### [Data for this exercise]
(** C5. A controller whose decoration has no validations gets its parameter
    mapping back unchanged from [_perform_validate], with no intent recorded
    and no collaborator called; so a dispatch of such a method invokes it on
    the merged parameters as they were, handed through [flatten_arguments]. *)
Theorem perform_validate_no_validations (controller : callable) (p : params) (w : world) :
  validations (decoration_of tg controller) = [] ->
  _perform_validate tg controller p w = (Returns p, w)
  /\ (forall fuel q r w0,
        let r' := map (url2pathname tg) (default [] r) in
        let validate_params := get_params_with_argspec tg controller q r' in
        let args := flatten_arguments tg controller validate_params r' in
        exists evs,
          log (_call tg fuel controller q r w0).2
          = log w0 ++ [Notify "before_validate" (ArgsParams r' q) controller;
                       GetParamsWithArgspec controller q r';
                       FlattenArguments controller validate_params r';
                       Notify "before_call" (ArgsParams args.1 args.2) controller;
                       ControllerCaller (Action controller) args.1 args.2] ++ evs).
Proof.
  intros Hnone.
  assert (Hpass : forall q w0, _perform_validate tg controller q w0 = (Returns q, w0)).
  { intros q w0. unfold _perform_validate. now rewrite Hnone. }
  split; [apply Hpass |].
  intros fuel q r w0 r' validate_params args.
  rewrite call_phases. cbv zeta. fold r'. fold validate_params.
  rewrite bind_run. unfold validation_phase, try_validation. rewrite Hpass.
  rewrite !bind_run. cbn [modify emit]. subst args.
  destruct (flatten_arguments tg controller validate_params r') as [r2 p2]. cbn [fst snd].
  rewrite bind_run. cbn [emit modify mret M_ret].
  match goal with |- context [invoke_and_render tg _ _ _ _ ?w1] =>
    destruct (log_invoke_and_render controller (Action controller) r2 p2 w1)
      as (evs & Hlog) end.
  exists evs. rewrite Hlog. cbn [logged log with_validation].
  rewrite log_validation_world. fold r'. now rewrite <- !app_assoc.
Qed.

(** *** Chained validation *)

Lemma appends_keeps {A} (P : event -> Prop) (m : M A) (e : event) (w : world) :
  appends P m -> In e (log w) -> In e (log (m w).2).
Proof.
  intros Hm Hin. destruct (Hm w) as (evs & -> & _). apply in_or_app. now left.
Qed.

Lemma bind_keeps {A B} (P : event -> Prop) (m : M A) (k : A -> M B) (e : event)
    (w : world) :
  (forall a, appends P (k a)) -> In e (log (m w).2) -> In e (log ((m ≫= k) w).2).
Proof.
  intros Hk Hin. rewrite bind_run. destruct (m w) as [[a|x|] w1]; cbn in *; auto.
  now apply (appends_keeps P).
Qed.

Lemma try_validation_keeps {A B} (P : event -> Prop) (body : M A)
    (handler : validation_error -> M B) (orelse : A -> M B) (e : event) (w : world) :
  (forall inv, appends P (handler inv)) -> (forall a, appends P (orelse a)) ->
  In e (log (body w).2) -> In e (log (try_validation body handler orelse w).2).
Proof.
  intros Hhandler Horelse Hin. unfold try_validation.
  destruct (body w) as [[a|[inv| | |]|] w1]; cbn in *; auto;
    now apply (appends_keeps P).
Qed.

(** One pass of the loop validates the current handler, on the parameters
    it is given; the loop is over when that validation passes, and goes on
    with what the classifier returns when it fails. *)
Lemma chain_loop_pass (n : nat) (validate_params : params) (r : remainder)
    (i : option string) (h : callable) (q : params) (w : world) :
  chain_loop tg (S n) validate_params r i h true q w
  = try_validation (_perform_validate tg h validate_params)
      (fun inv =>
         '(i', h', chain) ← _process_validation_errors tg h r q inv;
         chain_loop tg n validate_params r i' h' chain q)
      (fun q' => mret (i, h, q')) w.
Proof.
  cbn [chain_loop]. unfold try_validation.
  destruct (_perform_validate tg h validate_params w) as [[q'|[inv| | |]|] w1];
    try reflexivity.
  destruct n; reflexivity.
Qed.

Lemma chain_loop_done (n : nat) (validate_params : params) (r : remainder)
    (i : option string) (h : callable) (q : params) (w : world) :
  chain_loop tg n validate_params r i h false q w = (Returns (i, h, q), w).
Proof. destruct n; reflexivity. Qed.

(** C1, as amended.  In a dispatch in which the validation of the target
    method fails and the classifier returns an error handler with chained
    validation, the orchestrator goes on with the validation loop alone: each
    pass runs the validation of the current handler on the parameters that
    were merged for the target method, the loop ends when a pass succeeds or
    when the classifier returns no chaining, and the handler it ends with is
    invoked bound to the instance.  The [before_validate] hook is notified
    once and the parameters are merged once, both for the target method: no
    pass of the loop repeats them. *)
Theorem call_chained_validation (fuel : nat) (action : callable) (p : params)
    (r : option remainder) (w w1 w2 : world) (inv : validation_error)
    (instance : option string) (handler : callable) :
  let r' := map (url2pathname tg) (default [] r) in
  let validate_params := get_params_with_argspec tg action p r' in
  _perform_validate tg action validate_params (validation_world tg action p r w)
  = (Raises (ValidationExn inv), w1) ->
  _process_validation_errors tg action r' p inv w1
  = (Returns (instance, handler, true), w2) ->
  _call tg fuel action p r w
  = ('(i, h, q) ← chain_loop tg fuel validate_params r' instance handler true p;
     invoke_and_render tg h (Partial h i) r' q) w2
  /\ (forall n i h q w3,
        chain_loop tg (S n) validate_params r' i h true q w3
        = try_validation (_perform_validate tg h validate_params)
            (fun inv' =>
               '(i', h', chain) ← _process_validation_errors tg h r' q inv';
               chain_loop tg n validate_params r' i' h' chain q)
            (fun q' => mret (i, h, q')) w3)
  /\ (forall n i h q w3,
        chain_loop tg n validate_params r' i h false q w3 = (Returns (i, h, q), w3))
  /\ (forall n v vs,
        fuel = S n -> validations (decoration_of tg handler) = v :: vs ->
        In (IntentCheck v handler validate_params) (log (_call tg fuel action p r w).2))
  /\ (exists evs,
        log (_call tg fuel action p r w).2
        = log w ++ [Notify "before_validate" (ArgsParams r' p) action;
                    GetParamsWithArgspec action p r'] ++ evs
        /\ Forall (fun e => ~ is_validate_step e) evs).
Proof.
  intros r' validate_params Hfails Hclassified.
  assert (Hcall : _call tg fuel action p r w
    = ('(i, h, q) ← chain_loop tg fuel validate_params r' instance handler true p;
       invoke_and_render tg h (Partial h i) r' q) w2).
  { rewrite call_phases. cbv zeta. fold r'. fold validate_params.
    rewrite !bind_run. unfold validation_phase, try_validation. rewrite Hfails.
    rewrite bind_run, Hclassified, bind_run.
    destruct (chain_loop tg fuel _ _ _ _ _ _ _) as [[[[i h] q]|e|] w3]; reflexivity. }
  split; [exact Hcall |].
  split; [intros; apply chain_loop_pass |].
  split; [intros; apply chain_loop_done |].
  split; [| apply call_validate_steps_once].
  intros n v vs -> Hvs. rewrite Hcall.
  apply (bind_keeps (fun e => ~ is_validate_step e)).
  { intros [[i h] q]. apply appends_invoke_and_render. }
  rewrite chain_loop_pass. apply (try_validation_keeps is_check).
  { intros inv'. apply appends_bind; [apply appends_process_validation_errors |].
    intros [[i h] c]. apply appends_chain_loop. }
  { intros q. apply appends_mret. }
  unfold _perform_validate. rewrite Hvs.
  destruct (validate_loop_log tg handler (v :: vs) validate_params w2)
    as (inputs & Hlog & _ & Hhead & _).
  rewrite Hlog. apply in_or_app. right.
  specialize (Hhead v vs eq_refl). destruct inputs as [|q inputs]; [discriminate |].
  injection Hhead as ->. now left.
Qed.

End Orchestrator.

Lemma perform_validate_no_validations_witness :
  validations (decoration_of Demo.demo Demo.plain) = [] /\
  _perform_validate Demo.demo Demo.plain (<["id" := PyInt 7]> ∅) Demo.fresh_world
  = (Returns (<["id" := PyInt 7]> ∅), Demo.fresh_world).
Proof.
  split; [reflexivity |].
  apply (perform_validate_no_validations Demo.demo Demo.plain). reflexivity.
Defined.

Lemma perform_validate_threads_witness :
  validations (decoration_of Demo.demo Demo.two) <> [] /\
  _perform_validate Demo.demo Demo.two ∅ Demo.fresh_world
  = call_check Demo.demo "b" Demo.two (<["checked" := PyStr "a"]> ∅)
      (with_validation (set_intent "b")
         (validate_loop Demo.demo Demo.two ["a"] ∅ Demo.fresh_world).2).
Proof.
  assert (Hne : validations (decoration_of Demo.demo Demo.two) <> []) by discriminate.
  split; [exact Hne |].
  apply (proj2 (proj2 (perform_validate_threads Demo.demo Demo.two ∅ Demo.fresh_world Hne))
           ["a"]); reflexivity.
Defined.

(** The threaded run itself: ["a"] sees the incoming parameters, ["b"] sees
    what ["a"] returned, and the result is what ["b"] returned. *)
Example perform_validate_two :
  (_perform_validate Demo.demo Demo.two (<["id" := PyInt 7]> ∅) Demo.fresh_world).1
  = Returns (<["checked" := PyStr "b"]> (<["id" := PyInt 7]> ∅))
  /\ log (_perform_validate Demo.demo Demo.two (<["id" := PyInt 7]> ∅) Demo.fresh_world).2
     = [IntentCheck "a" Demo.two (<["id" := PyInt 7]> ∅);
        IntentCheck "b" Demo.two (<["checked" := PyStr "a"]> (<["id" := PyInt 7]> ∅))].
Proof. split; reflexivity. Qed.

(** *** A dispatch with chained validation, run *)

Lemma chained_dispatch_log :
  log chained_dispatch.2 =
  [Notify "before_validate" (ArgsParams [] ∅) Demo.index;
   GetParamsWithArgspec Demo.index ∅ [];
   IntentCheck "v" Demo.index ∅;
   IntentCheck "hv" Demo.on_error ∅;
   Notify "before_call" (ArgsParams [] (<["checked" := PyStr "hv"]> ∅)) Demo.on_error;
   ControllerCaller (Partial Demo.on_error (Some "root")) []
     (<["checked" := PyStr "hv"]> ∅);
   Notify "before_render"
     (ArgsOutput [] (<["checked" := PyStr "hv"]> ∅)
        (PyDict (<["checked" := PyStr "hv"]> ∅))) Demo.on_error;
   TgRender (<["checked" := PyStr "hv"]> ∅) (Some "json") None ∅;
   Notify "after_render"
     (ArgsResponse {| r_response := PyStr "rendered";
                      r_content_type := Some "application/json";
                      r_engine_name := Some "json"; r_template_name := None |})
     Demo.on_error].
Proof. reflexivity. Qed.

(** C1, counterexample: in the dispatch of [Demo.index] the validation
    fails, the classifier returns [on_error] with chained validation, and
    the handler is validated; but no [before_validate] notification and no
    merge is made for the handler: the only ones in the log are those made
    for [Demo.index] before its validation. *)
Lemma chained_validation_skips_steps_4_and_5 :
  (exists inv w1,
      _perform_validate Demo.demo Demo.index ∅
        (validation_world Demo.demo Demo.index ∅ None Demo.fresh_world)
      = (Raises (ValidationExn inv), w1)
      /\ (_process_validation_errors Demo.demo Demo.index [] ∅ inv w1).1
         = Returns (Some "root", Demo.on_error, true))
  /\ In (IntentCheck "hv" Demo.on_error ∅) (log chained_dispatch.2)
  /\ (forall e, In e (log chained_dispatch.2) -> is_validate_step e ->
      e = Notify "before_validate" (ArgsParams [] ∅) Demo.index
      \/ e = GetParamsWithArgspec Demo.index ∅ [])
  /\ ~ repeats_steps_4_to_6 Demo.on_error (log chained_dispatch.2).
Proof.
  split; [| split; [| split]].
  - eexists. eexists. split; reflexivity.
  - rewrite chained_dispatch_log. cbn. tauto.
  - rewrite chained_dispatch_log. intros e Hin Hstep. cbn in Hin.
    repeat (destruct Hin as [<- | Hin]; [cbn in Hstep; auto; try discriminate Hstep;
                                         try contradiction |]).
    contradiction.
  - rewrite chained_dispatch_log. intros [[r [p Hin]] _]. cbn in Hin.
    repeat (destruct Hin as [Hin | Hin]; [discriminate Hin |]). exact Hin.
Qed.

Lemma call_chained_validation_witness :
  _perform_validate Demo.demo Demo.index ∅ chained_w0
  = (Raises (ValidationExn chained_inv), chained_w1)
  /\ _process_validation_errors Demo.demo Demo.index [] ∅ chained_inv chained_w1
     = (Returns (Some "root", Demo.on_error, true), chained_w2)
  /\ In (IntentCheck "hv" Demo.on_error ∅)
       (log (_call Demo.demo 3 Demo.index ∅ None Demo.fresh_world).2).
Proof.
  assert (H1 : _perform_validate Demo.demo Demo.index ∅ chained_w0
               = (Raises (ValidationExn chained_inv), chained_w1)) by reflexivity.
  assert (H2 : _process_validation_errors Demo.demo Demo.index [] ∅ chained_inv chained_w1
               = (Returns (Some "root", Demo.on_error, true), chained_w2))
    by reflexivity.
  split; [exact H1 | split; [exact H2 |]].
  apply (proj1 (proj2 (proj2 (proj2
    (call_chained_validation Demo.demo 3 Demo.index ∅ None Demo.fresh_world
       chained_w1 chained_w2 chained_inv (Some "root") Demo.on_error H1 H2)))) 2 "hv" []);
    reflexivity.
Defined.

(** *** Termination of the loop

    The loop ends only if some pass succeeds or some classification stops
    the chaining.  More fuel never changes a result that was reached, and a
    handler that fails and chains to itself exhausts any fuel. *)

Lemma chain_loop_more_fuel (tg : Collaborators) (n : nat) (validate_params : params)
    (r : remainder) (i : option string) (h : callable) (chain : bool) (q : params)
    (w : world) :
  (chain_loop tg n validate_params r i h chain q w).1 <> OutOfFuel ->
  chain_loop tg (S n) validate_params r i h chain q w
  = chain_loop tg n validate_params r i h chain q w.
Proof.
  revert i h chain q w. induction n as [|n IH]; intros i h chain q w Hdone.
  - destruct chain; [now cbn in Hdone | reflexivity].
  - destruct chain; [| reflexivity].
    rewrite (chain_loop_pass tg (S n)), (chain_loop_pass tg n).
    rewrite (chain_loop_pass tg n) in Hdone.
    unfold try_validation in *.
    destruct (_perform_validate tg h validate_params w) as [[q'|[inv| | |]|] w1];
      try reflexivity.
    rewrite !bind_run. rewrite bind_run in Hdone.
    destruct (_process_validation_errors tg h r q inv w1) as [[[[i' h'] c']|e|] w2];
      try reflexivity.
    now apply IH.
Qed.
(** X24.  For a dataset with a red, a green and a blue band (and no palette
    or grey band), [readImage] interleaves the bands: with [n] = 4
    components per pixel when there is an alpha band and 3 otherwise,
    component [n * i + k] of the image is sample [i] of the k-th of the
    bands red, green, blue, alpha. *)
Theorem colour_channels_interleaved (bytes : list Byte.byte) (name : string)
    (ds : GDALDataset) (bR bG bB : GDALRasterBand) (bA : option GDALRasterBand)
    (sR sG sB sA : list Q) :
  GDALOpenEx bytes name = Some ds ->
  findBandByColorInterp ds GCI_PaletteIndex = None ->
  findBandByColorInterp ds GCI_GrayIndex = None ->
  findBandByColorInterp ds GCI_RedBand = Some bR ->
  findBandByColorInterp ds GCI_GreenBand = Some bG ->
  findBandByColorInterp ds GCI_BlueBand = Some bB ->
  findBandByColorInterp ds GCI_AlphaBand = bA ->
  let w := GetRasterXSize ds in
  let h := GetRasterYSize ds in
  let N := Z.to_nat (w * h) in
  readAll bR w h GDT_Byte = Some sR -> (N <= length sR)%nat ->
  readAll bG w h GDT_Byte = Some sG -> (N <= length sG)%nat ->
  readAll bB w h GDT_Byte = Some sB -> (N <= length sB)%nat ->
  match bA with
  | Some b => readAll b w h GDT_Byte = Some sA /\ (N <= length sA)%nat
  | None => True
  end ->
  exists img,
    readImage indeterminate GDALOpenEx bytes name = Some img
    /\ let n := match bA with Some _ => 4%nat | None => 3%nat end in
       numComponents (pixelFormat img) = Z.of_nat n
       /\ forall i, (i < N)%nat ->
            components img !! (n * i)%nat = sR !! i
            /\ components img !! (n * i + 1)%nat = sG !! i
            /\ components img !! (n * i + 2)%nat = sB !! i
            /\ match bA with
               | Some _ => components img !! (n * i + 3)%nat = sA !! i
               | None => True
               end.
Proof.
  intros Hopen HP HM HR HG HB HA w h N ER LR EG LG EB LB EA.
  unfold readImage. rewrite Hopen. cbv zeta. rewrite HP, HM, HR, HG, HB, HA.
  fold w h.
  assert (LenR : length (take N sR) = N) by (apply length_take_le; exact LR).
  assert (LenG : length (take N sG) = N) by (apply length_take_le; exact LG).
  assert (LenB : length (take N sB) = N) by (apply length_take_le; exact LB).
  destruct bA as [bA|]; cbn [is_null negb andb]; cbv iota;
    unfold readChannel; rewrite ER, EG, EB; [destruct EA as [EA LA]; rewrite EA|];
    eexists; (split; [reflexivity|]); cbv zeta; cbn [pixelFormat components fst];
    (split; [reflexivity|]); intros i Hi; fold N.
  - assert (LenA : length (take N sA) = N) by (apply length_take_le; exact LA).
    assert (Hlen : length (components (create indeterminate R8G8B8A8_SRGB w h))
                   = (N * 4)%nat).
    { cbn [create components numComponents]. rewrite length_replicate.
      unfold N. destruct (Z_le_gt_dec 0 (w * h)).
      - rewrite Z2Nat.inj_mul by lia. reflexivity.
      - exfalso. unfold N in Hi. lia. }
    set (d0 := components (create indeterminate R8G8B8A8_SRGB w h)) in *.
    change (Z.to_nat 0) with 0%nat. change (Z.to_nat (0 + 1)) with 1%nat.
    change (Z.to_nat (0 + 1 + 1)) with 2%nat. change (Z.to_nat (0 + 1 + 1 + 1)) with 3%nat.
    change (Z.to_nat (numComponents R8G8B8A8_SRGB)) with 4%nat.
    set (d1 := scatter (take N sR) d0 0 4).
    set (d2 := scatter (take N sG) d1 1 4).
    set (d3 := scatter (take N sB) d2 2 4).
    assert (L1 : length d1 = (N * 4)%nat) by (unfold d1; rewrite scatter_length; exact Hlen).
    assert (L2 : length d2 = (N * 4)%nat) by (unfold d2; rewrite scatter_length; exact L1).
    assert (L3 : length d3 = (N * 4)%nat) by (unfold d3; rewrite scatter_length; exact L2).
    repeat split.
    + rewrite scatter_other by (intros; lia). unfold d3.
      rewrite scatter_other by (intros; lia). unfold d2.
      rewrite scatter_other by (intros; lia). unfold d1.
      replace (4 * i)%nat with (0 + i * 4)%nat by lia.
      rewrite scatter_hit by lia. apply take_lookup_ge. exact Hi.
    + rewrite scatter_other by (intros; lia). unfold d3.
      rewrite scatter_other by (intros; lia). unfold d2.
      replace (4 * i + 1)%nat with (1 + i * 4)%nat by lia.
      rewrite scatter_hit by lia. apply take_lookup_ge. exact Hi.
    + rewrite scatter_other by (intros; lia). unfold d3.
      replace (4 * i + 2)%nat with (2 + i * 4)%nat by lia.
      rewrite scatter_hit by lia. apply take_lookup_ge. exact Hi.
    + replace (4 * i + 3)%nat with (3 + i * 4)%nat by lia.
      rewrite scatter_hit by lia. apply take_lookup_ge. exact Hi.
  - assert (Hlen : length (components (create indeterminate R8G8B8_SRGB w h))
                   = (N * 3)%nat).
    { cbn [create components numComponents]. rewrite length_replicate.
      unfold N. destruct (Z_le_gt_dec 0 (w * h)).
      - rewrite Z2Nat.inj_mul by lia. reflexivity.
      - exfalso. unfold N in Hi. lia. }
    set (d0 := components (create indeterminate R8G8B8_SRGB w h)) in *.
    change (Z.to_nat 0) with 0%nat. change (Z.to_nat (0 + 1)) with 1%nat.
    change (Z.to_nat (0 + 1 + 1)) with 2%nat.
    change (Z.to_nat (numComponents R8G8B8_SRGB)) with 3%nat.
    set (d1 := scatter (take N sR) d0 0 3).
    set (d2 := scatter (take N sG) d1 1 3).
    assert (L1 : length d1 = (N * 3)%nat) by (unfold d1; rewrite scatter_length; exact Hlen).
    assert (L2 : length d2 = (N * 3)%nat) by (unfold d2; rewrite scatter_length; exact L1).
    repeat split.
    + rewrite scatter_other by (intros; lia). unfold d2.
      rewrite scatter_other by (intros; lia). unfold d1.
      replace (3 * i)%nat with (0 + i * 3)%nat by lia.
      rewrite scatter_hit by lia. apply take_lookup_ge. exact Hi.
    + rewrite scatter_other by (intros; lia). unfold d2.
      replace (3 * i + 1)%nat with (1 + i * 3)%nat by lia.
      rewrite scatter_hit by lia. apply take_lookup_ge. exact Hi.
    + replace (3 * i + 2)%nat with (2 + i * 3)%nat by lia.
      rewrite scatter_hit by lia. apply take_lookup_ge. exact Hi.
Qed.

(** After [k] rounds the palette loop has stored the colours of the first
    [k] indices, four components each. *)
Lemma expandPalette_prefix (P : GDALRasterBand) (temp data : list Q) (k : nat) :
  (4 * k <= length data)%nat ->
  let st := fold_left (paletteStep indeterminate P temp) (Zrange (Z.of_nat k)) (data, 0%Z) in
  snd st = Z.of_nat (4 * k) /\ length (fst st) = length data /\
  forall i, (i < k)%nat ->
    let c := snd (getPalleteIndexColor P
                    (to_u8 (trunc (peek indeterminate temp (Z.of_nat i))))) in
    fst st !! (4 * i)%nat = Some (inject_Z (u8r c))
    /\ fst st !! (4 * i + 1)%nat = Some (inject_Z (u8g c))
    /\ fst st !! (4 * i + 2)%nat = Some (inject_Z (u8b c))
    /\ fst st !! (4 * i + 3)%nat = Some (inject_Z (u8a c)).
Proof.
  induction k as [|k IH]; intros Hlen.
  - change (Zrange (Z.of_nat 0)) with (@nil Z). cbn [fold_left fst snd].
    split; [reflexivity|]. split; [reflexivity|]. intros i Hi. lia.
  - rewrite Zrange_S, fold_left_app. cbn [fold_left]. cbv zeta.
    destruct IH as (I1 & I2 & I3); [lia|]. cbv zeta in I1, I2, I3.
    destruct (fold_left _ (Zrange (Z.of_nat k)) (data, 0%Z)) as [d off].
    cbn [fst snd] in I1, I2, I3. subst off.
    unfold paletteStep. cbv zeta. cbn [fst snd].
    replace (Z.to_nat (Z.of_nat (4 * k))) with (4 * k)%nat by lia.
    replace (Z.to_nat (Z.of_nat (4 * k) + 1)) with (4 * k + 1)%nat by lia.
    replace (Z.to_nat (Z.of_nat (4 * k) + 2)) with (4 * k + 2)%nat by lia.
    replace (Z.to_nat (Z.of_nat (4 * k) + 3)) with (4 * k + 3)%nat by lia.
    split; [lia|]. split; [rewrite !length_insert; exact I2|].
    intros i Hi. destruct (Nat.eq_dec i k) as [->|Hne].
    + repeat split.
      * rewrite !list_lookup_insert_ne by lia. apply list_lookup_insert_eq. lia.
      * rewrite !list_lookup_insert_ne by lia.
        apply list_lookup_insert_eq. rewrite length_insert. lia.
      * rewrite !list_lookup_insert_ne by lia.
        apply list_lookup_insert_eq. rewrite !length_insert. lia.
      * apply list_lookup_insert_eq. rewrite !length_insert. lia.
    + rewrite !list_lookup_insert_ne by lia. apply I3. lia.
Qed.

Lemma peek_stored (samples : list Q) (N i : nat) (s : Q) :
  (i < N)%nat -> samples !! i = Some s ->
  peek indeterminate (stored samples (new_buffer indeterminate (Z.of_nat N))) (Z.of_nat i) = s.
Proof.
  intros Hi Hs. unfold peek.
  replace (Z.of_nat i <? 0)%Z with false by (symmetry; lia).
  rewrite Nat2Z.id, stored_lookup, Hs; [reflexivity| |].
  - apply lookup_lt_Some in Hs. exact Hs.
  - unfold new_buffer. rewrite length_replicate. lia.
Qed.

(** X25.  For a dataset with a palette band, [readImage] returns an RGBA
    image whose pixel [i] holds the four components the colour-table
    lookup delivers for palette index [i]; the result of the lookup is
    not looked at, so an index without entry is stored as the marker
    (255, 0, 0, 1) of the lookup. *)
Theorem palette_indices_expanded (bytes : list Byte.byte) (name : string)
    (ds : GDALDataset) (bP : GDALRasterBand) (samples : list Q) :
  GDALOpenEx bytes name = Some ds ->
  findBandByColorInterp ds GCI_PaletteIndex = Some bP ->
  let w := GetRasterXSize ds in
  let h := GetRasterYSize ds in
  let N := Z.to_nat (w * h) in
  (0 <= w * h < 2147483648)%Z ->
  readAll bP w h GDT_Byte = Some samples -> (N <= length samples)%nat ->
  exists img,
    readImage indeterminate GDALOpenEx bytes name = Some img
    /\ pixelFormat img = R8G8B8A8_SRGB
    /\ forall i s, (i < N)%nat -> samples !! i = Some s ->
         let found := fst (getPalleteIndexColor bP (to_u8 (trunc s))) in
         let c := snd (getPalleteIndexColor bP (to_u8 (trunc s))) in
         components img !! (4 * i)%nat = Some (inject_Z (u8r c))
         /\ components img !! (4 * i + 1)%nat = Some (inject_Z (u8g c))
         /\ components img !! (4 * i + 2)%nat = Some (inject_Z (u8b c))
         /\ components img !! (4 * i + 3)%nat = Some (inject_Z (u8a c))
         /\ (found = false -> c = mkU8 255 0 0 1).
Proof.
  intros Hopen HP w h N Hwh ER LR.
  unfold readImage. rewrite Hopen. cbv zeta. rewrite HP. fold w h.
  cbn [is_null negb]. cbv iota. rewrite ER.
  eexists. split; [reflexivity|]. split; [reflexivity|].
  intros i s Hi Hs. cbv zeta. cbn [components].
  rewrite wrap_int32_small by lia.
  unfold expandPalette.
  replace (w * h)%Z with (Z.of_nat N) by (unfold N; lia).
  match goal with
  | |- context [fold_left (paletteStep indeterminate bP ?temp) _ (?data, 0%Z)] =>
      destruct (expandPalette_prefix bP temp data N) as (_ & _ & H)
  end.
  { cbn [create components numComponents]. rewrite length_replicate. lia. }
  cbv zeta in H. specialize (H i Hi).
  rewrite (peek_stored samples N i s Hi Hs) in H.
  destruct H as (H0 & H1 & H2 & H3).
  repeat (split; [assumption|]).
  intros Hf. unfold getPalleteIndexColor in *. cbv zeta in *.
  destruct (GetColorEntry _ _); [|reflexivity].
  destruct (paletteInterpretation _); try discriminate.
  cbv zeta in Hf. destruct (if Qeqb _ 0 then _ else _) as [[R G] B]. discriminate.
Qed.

### [What the task asks]
Search the entries for lines with the string "instance", then report their number alone.

### [Result of the task]
5